#### ACTIVITY
In the records below, find the line holding "intros ->. reflexivity." and the line holding "(forall ch, isPathDelimiter ch = true -> ContainsChar keyPath". Set down both, with every line between them, exactly.
━━━━━ EXTRACTED DATA ━━━━━
Definition COLOR_FACE_MAPPING : list (string * ascii) :=
  [ ("blue"%string, "B"%char); ("yellow"%string, "D"%char);
    ("orange"%string, "L"%char); ("white"%string, "U"%char);
    ("red"%string, "R"%char); ("green"%string, "F"%char) ].

Definition FACE_TILE_INDICES : list (ascii * list Z) :=
  [ ("U"%char, range3 0 9 1); ("R"%char, range3 9 18 1);
    ("F"%char, range3 18 27 1); ("D"%char, range3 27 36 1);
    ("L"%char, range3 36 45 1); ("B"%char, range3 45 54 1) ].

(** [d[key]] on a dict kept as an association list. *)
Fixpoint dict_get {K V : Type} (eqb : K -> K -> bool) (d : list (K * V))
  (key : K) : res V :=
  match d with
  | [] => Raise KeyError
  | (k, v) :: d' => if eqb k key then Ok v else dict_get eqb d' key
  end.

(** [d[key] = v]: overwrite in place or append. *)
Fixpoint dict_set {V : Type} (d : list (string * V)) (key : string) (v : V)
  : list (string * V) :=
  match d with
  | [] => [(key, v)]
  | (k, v0) :: d' =>
      if String.eqb k key then (k, v) :: d' else (k, v0) :: dict_set d' key v
  end.

Definition upper (c : ascii) : ascii :=
  let n := nat_of_ascii c in
  if ((97 <=? n) && (n <=? 122))%nat then ascii_of_nat (n - 32) else c.

Definition lower (c : ascii) : ascii :=
  let n := nat_of_ascii c in
  if ((65 <=? n) && (n <=? 90))%nat then ascii_of_nat (n + 32) else c.

(** [s.lower()] and [s.capitalize()] on ASCII text. *)
Definition str_lower (s : string) : string := join (map lower (chars s)).

Definition capitalize (s : string) : string :=
  match chars s with
  | [] => EmptyString
  | c :: cs => join (upper c :: map lower cs)
  end.

(** [all(faces[index] == face_letter for index in tiles)] *)
Fixpoint all_tiles {A : Type} (eqb : A -> A -> bool) (faces : list A)
  (face_letter : A) (tiles : list Z) : res bool :=
  match tiles with
  | [] => Ok true
  | index :: tiles' =>
      x <- getitem faces index ;;
      if eqb x face_letter then all_tiles eqb faces face_letter tiles'
      else Ok false
  end.

(** The loop over [COLOR_FACE_MAPPING.items()] shared by [build_face_states]
    and Giiker's [_build_state]. *)
Definition face_solved_map {A : Type} (eqb : A -> A -> bool) (inj : ascii -> A)
  (faces : list A) : res (list (string * bool)) :=
  Py.for_each COLOR_FACE_MAPPING (fun item face_states =>
    let color_name := fst item in
    let face_letter := snd item in
    tiles <- dict_get Ascii.eqb FACE_TILE_INDICES face_letter ;;
    b <- all_tiles eqb faces (inj face_letter) tiles ;;
    Ok (dict_set face_states (capitalize color_name) b)) [].

Definition all_values (face_states : list (string * bool)) : bool :=
  forallb snd face_states.

Definition build_face_states (state_string : string)
  : res (list (string * bool) * bool) :=
  if (String.length state_string =? 0)%nat
     || (Z.of_nat (String.length state_string) <? 54)
  then Ok ([], false)
  else
    let faces := chars state_string in
    face_states <- face_solved_map Ascii.eqb (fun c => c) faces ;;
    let is_solved :=
      match face_states with [] => false | _ => all_values face_states end in
    Ok (face_states, is_solved).

(** [update_cube_state(data, state_string)]: the record after the four
    assignments, [now] being the value that [time.time()] returns.
    [build_face_states] returns for every string, so no assignment is
    ever skipped. *)
Definition update_cube_state (data : CubeData) (state_string : string) (now : Z)
  : res CubeData :=
  r <- build_face_states state_string ;;
  Ok (set_state (Some state_string) (fst r) (snd r) now data).

End State.

(** ** base.py *)

Module Base.
Import Models St.

(** A subscriber is known by an identity and by how a call to it ends. *)
Record state_callback : Type := { sc_id : nat; sc_run : res unit }.
Record movement_callback : Type := { mc_id : nat; mc_run : string -> res unit }.

(** What the adapter does to the outside: subscriber calls, and coroutines
    handed to [asyncio.create_task]. *)
Inductive effect : Type :=
| StateCall (id : nat)
| MoveCall (id : nat) (movement : string)
| Task (name : string) (payload : list Z).
(** X19. Whatever keeps the route handler from streaming (an unusable
    request body, a rejected [fetch], a status of the provider that is no
    success), the component that receives its response ends the turn with
    the apology as the content of the assistant message and the loading
    flag cleared. *)
Theorem server_failure_shows_apology (key : option jsstring)
  (request_json : completion (option (list msg)))
  (fetch : UpstreamRequest -> FetchResult)
  (ms : list Message) (userMessage : jsstring) (now1 now2 : N) (st : State) :
  no_stream key request_json fetch ->
  exists (st' : State) (tr : list Event),
    sendMessage ms userMessage now1 now2
      (Resolved (fst (POST key request_json fetch))) (st, [])
      = ((st', tr), Normal tt)
    /\ messages st' =
         with_content (assistantId_of now2) apology
           (messages st ++ [userMsg_of userMessage now1])
         ++ [{| id := assistantId_of now2; role := assistant;
                content := apology |}]
    /\ isLoading st' = false.
Proof.
  intros H. apply failed_turn_state. left.
  assert (E : fst (POST key request_json fetch) = failure_response).
  { unfold no_stream in H. unfold POST, try_POST.
    destruct request_json as [[msgs|]|e]; try reflexivity.
    destruct (fetch (upstream_request key msgs)) as [|r]; [reflexivity|].
    rewrite H. cbn [negb fst]. destruct (response_text r); reflexivity. }
  rewrite E. reflexivity.
Qed.

Lemma server_failure_shows_apology_witness :
  no_stream None (Normal (Some carpet_request)) (fun _ => Resolved response_401)
  /\ exists (st' : State) (tr : list Event),
       sendMessage [] carpet_question 1 2
         (Resolved (fst (POST None (Normal (Some carpet_request))
                           (fun _ => Resolved response_401))))
         (initial_state, []) = ((st', tr), Normal tt)
       /\ messages st' =
            with_content (assistantId_of 2) apology
              (messages initial_state ++ [userMsg_of carpet_question 1])
            ++ [{| id := assistantId_of 2; role := assistant;
                   content := apology |}]
       /\ isLoading st' = false.
Proof.
  split; [reflexivity|].
  apply (server_failure_shows_apology None (Normal (Some carpet_request))
           (fun _ => Resolved response_401) [] carpet_question 1 2
           initial_state).
  reflexivity.
Defined.
Lemma parseValuePath_parts (pathStr : string) :
  let ref := parseValuePath pathStr in
  Join (Path ref) "." = pathStr
  /\ last (Path ref) = Some (RefKey ref)
  /\ Forall (fun part => ContainsChar part "." = false) (Path ref).
Proof.
  cbv zeta. unfold parseValuePath.
  pose proof (Split_not_nil pathStr ".") as Hne.
  destruct (last (Split pathStr ".")) as [key|] eqn:Hlast.
  - cbn [Path RefKey]. split; [apply Join_Split|]. split; [exact Hlast|].
    apply Split_Forall_free.
  - apply last_None in Hlast. contradiction.
Qed.

(** [parseValuePath] splits at the dots and nothing else: the path joined by
    dots is the text again, the path is never empty, the key is its last
    element and no element holds a dot. *)
Theorem parseValuePath_round_trip (pathStr : string) :
  let ref := parseValuePath pathStr in
  Join (Path ref) "." = pathStr
  /\ last (Path ref) = Some (RefKey ref)
  /\ Forall (fun part => ContainsChar part "." = false) (Path ref).
Proof. exact (parseValuePath_parts pathStr). Qed.

Lemma extractValuePath_shape (s : string) :
  (forall ch, isPathDelimiter ch = true -> ContainsChar (extractValuePath s) ch = false)
  /\ TrimSpace (extractValuePath s) = extractValuePath s.
Proof.
  unfold extractValuePath. split; [|apply TrimSpace_idem].
  intros ch Hch. destruct (ContainsChar (TrimSpace (pathPrefix s)) ch) eqn:E; [|reflexivity].
  apply ContainsChar_TrimSpace in E. now rewrite pathPrefix_free in E.
Qed.

(** [extractValuePath] returns a text free of the five delimiters (space,
    closing brace, closing parenthesis, bar and comma) and of white space at
    its ends. *)
Theorem extractValuePath_free_of_delimiters (s : string) :
  (forall ch, isPathDelimiter ch = true -> ContainsChar (extractValuePath s) ch = false)
  /\ TrimSpace (extractValuePath s) = extractValuePath s.
Proof. exact (extractValuePath_shape s). Qed.

Lemma Split_ContainsChar (s : string) (c ch : ascii) (piece : string) :
  piece ∈ Split s c -> ContainsChar piece ch = true -> ContainsChar s ch = true.
Proof.
  revert piece. induction s as [|d s IH]; intros piece; cbn [Split].
  - intros Hin%list_elem_of_singleton. subst piece. discriminate.
  - destruct (Ascii.eqb d c) eqn:E.
    + intros [->|Hin]%elem_of_cons; [discriminate|]. intros H.
      cbn [ContainsChar]. rewrite (IH _ Hin H). apply orb_true_r.
    + destruct (Split s c) as [|p ps] eqn:Es.
      * intros Hin%list_elem_of_singleton. subst piece. cbn. rewrite orb_false_r.
        intros ->. reflexivity.
      * intros [->|Hin]%elem_of_cons; cbn [ContainsChar].
        -- destruct (Ascii.eqb d ch); [reflexivity|]. cbn [orb]. intros H.
           apply (IH p); [apply list_elem_of_here|exact H].
        -- intros H. rewrite (IH piece); [apply orb_true_r| |exact H].
           now apply list_elem_of_further.
Qed.

Lemma parseValuePath_wellFormed (keyPath : string) :
  (forall ch, isPathDelimiter ch = true -> ContainsChar keyPath ch = false) ->
  RefKey (parseValuePath keyPath) <> EmptyString ->
  wellFormedReference (parseValuePath keyPath).
Proof.
  intros Hfree Hkey.
  destruct (parseValuePath_parts keyPath) as (Hjoin & Hlast & Hdots).
  split; [exact Hkey|]. split; [exact Hlast|].
  apply Forall_forall. intros part Hpart ch [Hch| ->].
  - destruct (ContainsChar part ch) eqn:E; [|reflexivity].
    assert (Hsplit : Path (parseValuePath keyPath) = Split keyPath ".").
    { unfold parseValuePath. pose proof (Split_not_nil keyPath ".") as Hne.
      destruct (last (Split keyPath ".")) eqn:El; [reflexivity|].
      apply last_None in El. contradiction. }
    rewrite Hsplit in Hpart.
    rewrite <- (Hfree ch Hch). symmetry. exact (Split_ContainsChar _ _ _ _ Hpart E).
  - rewrite Forall_forall in Hdots. now apply Hdots.
Qed.

(** The invariant of the two loops of [DetectValueReferences]. *)
Lemma detectParts_invariant (parts : list string) (seen : gset string)
    (references : list ValueReference) :
  NoDup (map Path references) ->
  Forall (fun ref => Join (Path ref) "." ∈ seen /\ wellFormedReference ref) references ->
  let (seen', references') := detectParts parts seen references in
  NoDup (map Path references')
  /\ Forall (fun ref => Join (Path ref) "." ∈ seen' /\ wellFormedReference ref) references'.
Proof.
  revert seen references. induction parts as [|part more IH]; intros seen references Hnodup Hall;
    cbn [detectParts]; [split; assumption|].
  destruct (negb (String_eqb (extractValuePath part) EmptyString)
            && negb (bool_decide (extractValuePath part ∈ seen))) eqn:Enew;
    [|now apply IH].
  apply andb_prop in Enew as [_ Hfresh].
  apply negb_true_iff, bool_decide_eq_false in Hfresh.
  assert (Hwider : Forall (fun ref => Join (Path ref) "." ∈ {[extractValuePath part]} ∪ seen
                                      /\ wellFormedReference ref) references).
  { eapply Forall_impl; [exact Hall|]. cbn. intros ref [Hin Hwf].
    split; [set_solver|exact Hwf]. }
  destruct (negb (String_eqb (RefKey (parseValuePath (extractValuePath part))) EmptyString))
    eqn:Ekey; [|now apply IH].
  apply IH.
  - rewrite map_app. cbn [map]. apply NoDup_app. split; [exact Hnodup|].
    split; [|apply NoDup_singleton].
    intros path Hpath Hnew%list_elem_of_singleton. subst path.
    apply list_elem_of_fmap in Hpath as (ref & Heq & Href).
    rewrite Forall_forall in Hall. destruct (Hall ref Href) as [Hseen _].
    apply Hfresh. rewrite <- Heq in Hseen.
    now rewrite (proj1 (parseValuePath_parts (extractValuePath part))) in Hseen.
  - apply Forall_app. split; [exact Hwider|]. constructor; [|constructor].
    split.
    + rewrite (proj1 (parseValuePath_parts (extractValuePath part))). set_solver.
    + apply parseValuePath_wellFormed.
      * apply extractValuePath_shape.
      * apply negb_true_iff in Ekey. unfold String_eqb in Ekey.
        now apply bool_decide_eq_false in Ekey.
Qed.

Lemma detectLines_invariant (lines : list string) (seen : gset string)
    (references : list ValueReference) :
  NoDup (map Path references) ->
  Forall (fun ref => Join (Path ref) "." ∈ seen /\ wellFormedReference ref) references ->
  NoDup (map Path (detectLines lines seen references))
  /\ Forall wellFormedReference (detectLines lines seen references).
Proof.
  revert seen references. induction lines as [|line more IH]; intros seen references Hnodup Hall;
    cbn [detectLines].
  - split; [exact Hnodup|]. eapply Forall_impl; [exact Hall|]. cbn. tauto.
  - destruct (ContainsStr (TrimSpace line) ".Values."); [|now apply IH].
    pose proof (detectParts_invariant (tail (SplitStr (TrimSpace line) ".Values."))
                  seen references Hnodup Hall) as Hparts.
    destruct (detectParts _ seen references) as [seen' references'].
    destruct Hparts as [Hnodup' Hall']. now apply IH.
Qed.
━━━━━
#### REPLY
        intros ->. reflexivity.
      * intros [->|Hin]%elem_of_cons; cbn [ContainsChar].
        -- destruct (Ascii.eqb d ch); [reflexivity|]. cbn [orb]. intros H.
           apply (IH p); [apply list_elem_of_here|exact H].
        -- intros H. rewrite (IH piece); [apply orb_true_r| |exact H].
           now apply list_elem_of_further.
Qed.

Lemma parseValuePath_wellFormed (keyPath : string) :
  (forall ch, isPathDelimiter ch = true -> ContainsChar keyPath ch = false) ->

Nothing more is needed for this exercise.